YOUR OBJECTIVE >>
Every line below from the one containing "readSq (board s')" through the one containing "Hturn Hshape Hgeo)." must be transcribed exactly. Omit all lines outside that stretch.

GIVEN RECORDS >>
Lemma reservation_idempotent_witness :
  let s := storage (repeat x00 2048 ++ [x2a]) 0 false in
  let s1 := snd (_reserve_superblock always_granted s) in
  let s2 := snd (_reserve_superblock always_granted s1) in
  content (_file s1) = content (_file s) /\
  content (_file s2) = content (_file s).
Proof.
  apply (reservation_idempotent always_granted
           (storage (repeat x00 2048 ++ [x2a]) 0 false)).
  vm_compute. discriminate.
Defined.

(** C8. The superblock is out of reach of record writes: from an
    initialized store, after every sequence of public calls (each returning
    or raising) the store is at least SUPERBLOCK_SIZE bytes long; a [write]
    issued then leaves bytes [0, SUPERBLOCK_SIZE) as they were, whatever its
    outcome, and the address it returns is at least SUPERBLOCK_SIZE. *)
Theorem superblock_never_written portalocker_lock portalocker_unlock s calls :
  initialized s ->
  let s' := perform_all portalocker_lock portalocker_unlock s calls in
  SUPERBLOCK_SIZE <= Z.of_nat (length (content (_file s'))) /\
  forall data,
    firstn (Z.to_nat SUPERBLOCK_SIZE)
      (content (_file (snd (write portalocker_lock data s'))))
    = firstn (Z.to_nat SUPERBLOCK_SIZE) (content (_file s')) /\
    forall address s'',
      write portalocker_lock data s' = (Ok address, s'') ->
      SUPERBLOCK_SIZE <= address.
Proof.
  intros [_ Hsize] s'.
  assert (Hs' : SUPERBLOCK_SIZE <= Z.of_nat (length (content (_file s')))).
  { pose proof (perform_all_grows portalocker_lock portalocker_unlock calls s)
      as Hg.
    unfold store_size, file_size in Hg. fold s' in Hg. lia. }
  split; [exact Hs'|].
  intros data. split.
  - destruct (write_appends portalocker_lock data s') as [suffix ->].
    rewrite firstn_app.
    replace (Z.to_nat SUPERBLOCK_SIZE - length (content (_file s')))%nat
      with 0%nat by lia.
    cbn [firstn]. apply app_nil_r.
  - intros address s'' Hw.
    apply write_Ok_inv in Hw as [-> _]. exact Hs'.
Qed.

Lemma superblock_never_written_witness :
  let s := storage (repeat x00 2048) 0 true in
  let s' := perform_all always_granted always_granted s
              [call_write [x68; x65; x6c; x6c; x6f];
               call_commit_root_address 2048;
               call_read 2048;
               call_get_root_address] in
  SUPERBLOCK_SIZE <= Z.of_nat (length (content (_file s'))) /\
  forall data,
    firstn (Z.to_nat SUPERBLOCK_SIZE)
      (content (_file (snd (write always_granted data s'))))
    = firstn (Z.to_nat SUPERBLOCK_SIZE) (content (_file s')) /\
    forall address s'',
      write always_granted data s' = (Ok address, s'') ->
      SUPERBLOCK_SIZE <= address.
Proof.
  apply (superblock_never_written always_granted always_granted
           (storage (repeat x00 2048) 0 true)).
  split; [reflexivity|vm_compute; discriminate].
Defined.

* * *

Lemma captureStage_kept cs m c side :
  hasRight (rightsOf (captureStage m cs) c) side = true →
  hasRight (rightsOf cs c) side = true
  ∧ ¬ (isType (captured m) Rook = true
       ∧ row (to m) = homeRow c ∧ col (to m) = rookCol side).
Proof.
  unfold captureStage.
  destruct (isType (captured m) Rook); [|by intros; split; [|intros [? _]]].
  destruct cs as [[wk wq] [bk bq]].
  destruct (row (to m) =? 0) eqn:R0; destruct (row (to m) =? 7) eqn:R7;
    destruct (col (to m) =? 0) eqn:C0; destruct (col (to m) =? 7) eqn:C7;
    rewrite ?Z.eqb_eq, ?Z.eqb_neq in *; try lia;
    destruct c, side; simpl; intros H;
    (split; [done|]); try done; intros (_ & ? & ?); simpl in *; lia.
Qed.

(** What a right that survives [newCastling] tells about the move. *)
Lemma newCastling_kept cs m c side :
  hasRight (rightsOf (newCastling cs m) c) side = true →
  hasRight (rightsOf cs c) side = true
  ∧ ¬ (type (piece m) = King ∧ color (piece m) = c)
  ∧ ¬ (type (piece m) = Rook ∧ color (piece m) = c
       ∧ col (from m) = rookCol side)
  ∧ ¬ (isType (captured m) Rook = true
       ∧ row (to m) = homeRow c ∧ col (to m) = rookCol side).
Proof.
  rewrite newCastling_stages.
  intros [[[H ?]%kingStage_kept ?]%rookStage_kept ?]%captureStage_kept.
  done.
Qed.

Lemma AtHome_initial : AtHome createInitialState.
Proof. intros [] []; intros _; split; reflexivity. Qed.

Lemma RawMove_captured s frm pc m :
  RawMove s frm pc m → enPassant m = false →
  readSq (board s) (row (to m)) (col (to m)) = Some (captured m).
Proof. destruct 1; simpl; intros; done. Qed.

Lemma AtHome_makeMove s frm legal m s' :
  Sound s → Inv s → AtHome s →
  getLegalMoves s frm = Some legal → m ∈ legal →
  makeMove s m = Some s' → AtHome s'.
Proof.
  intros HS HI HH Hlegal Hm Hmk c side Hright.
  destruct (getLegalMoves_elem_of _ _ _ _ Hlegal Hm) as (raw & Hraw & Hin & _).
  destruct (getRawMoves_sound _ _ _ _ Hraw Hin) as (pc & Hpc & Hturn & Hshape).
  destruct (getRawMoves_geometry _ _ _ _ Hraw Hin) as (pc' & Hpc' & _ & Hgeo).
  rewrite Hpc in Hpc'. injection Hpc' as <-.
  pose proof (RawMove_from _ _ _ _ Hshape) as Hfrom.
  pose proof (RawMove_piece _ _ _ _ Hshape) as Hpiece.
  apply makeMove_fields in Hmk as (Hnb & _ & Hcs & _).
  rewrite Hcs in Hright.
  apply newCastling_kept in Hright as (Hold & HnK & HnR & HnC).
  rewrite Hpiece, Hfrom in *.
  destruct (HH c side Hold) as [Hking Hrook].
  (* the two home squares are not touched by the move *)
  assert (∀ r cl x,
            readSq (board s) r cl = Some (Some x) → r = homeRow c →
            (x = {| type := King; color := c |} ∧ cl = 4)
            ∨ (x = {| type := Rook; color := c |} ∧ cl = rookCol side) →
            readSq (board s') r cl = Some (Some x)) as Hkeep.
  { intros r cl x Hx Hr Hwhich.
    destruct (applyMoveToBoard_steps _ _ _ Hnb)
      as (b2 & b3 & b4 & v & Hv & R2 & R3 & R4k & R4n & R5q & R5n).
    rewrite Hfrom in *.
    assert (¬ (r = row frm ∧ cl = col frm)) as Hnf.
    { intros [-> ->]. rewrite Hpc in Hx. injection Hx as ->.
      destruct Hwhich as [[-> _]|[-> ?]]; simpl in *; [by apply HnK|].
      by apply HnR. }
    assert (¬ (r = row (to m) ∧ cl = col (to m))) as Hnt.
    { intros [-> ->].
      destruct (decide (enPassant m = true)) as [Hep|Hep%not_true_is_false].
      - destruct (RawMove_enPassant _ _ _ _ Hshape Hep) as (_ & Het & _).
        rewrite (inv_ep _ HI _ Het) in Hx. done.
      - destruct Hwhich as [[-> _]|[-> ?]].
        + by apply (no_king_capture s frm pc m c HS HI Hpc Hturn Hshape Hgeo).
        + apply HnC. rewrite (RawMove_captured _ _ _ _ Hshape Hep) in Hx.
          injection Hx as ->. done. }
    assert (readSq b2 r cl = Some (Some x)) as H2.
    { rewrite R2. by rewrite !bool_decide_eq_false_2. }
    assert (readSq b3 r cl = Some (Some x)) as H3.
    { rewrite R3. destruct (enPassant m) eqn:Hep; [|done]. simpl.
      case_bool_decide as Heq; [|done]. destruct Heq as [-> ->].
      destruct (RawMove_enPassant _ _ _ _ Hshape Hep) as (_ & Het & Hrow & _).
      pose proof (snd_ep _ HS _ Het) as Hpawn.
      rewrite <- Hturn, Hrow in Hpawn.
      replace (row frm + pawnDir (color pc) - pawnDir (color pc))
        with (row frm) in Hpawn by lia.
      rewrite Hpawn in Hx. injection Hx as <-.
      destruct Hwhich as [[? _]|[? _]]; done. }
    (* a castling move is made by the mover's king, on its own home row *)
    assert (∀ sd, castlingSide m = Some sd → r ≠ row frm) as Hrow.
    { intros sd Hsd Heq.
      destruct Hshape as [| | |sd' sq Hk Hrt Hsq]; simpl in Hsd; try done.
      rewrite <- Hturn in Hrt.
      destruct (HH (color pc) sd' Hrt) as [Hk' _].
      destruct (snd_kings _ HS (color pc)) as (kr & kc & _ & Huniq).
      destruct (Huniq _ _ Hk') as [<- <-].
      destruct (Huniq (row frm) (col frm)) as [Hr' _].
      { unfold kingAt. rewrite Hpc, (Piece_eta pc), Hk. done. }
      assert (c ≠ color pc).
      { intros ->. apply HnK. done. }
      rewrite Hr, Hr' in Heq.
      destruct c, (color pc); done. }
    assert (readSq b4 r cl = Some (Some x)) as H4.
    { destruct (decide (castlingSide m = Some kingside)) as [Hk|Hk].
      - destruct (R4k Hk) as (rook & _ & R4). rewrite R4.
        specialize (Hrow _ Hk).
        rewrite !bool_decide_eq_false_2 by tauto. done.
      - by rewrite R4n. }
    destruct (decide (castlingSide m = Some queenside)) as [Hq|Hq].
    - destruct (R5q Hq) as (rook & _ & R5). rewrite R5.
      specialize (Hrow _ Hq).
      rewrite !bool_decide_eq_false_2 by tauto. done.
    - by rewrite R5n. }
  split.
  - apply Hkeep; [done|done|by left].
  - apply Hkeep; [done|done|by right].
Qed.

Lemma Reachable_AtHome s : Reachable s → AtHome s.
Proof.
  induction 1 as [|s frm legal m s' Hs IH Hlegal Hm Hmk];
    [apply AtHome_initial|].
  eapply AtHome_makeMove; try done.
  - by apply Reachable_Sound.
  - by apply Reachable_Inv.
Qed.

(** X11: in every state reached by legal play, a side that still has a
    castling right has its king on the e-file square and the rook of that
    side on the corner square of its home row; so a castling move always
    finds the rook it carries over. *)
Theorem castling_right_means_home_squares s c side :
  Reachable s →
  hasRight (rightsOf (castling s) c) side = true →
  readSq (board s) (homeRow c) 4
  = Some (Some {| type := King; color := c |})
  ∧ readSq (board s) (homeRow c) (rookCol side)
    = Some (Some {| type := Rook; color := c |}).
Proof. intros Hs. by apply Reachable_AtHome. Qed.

OUTPUT FOR THIS EXERCISE >>
            readSq (board s') r cl = Some (Some x)) as Hkeep.
  { intros r cl x Hx Hr Hwhich.
    destruct (applyMoveToBoard_steps _ _ _ Hnb)
      as (b2 & b3 & b4 & v & Hv & R2 & R3 & R4k & R4n & R5q & R5n).
    rewrite Hfrom in *.
    assert (¬ (r = row frm ∧ cl = col frm)) as Hnf.
    { intros [-> ->]. rewrite Hpc in Hx. injection Hx as ->.
      destruct Hwhich as [[-> _]|[-> ?]]; simpl in *; [by apply HnK|].
      by apply HnR. }
    assert (¬ (r = row (to m) ∧ cl = col (to m))) as Hnt.
    { intros [-> ->].
      destruct (decide (enPassant m = true)) as [Hep|Hep%not_true_is_false].
      - destruct (RawMove_enPassant _ _ _ _ Hshape Hep) as (_ & Het & _).
        rewrite (inv_ep _ HI _ Het) in Hx. done.
      - destruct Hwhich as [[-> _]|[-> ?]].
        + by apply (no_king_capture s frm pc m c HS HI Hpc Hturn Hshape Hgeo).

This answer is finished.